About this task —
Across the data below, how many lines hold "What"? Answer with that number and nothing else.

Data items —
[Start of Attachment]
(** * Dynamic Event Calendar: a shallow embedding of the calendar core

    The development follows the [Calendar] component (the month grid,
    [getDaysInMonth]) and the [App] component (the event store, the overlap
    check, drag relocation, export and persistence), both to be found in
    [src/components/Calendar.tsx].

    JavaScript values are modelled as follows.
    - A Number that the code only ever uses as an integer is a [num]:
      [Some z] for the integer [z], [None] for [NaN].
    - A [Date] object is its time value, a [num] of milliseconds since the
      epoch; [None] is the Invalid Date.
    - Strings are Rocq strings; a character stands for one code unit in the
      range 0..255.
    - [Record<string, Event[]>] is a finite map from day keys to lists. *)

From Stdlib Require Import ZArith Ascii String List Bool Lia.
From stdpp Require Import base option list gmap strings fin_maps.

Local Open Scope Z_scope.

(** ** The host environment

    What the browser decides and the program cannot see. *)
Class HostEnv := {
  (** Offset of local time from UTC in milliseconds, taken constant; it is
      less than a day either way. *)
  localTZA : Z;
  localTZA_bound : Z.abs localTZA < 86400000;
  (** What [Date.parse] answers on a string that is not of the shape
      [YYYY-MM-DDTHH:mm] (other ISO shapes and the engine's own formats). *)
  Date_parse_other : string → option Z;
  (** Whether [localStorage.setItem] accepts the value (it throws when the
      quota is exceeded or storage is disabled). *)
  setItem_accepts : string → bool;
}.

(** ** ECMAScript time values (ECMA-262, Date objects) *)
Module ES.

Definition msPerDay : Z := 86400000.

Definition Day (t : Z) : Z := t / msPerDay.
Definition TimeWithinDay (t : Z) : Z := t mod msPerDay.

Definition DaysInYear (y : Z) : Z :=
  if negb (y mod 4 =? 0) then 365
  else if negb (y mod 100 =? 0) then 366
  else if negb (y mod 400 =? 0) then 365
  else 366.

Definition DayFromYear (y : Z) : Z :=
  365 * (y - 1970) + (y - 1969) / 4 - (y - 1901) / 100 + (y - 1601) / 400.

Definition TimeFromYear (y : Z) : Z := msPerDay * DayFromYear y.

(** The largest year whose first day is not after day [d]: an estimate from
    the mean year length, corrected by at most one. *)
Definition YearFromDay (d : Z) : Z :=
  let y0 := 1970 + (400 * d) / 146097 in
  if d <? DayFromYear y0 then y0 - 1
  else if DayFromYear (y0 + 1) <=? d then y0 + 1
  else y0.

Definition YearFromTime (t : Z) : Z := YearFromDay (Day t).

Definition leap (y : Z) : Z := if DaysInYear y =? 366 then 1 else 0.
Definition InLeapYear (t : Z) : Z := leap (YearFromTime t).

Definition DayWithinYear (t : Z) : Z := Day t - DayFromYear (YearFromTime t).

Definition MonthFromTime (t : Z) : Z :=
  let d := DayWithinYear t in
  let L := InLeapYear t in
  if d <? 31 then 0
  else if d <? 59 + L then 1
  else if d <? 90 + L then 2
  else if d <? 120 + L then 3
  else if d <? 151 + L then 4
  else if d <? 181 + L then 5
  else if d <? 212 + L then 6
  else if d <? 243 + L then 7
  else if d <? 273 + L then 8
  else if d <? 304 + L then 9
  else if d <? 334 + L then 10
  else 11.

Definition DateFromTime (t : Z) : Z :=
  let d := DayWithinYear t in
  let L := InLeapYear t in
  match MonthFromTime t with
  | 0 => d + 1
  | 1 => d - 30
  | 2 => d - 58 - L
  | 3 => d - 89 - L
  | 4 => d - 119 - L
  | 5 => d - 150 - L
  | 6 => d - 180 - L
  | 7 => d - 211 - L
  | 8 => d - 242 - L
  | 9 => d - 272 - L
  | 10 => d - 303 - L
  | _ => d - 333 - L
  end.

Definition WeekDay (t : Z) : Z := (Day t + 4) mod 7.

Definition MakeTime (hour min sec ms : Z) : Z :=
  hour * 3600000 + min * 60000 + sec * 1000 + ms.

(** Day within the year on which month [mn] (0..11) starts. *)
Definition monthStart (L mn : Z) : Z :=
  match mn with
  | 0 => 0
  | 1 => 31
  | 2 => 59 + L
  | 3 => 90 + L
  | 4 => 120 + L
  | 5 => 151 + L
  | 6 => 181 + L
  | 7 => 212 + L
  | 8 => 243 + L
  | 9 => 273 + L
  | 10 => 304 + L
  | _ => 334 + L
  end.

Definition MakeDay (year month date : Z) : Z :=
  let ym := year + month / 12 in
  let mn := month mod 12 in
  DayFromYear ym + monthStart (leap ym) mn + date - 1.

Definition MakeDate (day time : Z) : Z := day * msPerDay + time.

Definition TimeClip (t : Z) : option Z :=
  if 8640000000000000 <? Z.abs t then None else Some t.

Section LocalZone.
Context `{HostEnv}.
Definition LocalTime (t : Z) : Z := t + localTZA.
Definition UTC (t : Z) : Z := t - localTZA.
End LocalZone.

End ES.

(** ** Numbers and Date objects *)

(** An integer-valued Number, or [NaN]. *)
Definition num : Type := option Z.

Definition num_add (a b : num) : num := x ← a; y ← b; Some (x + y).
Definition num_sub (a b : num) : num := x ← a; y ← b; Some (x - y).
Definition num_mul (a b : num) : num := x ← a; y ← b; Some (x * y).

(** Relational comparison: false as soon as one side is [NaN]. *)
Definition num_lt (a b : num) : bool :=
  match a, b with Some x, Some y => x <? y | _, _ => false end.
Definition num_le (a b : num) : bool :=
  match a, b with Some x, Some y => x <=? y | _, _ => false end.
Definition num_gt (a b : num) : bool := num_lt b a.

(** [Math.ceil(x / 7)]: on an integer [x] the quotient is exact enough for
    the ceiling to be the integer ceiling. *)
Definition Math_ceil_div7 (x : num) : num := z ← x; Some (- ((- z) / 7)).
[End of Attachment]
Solution to this task —
2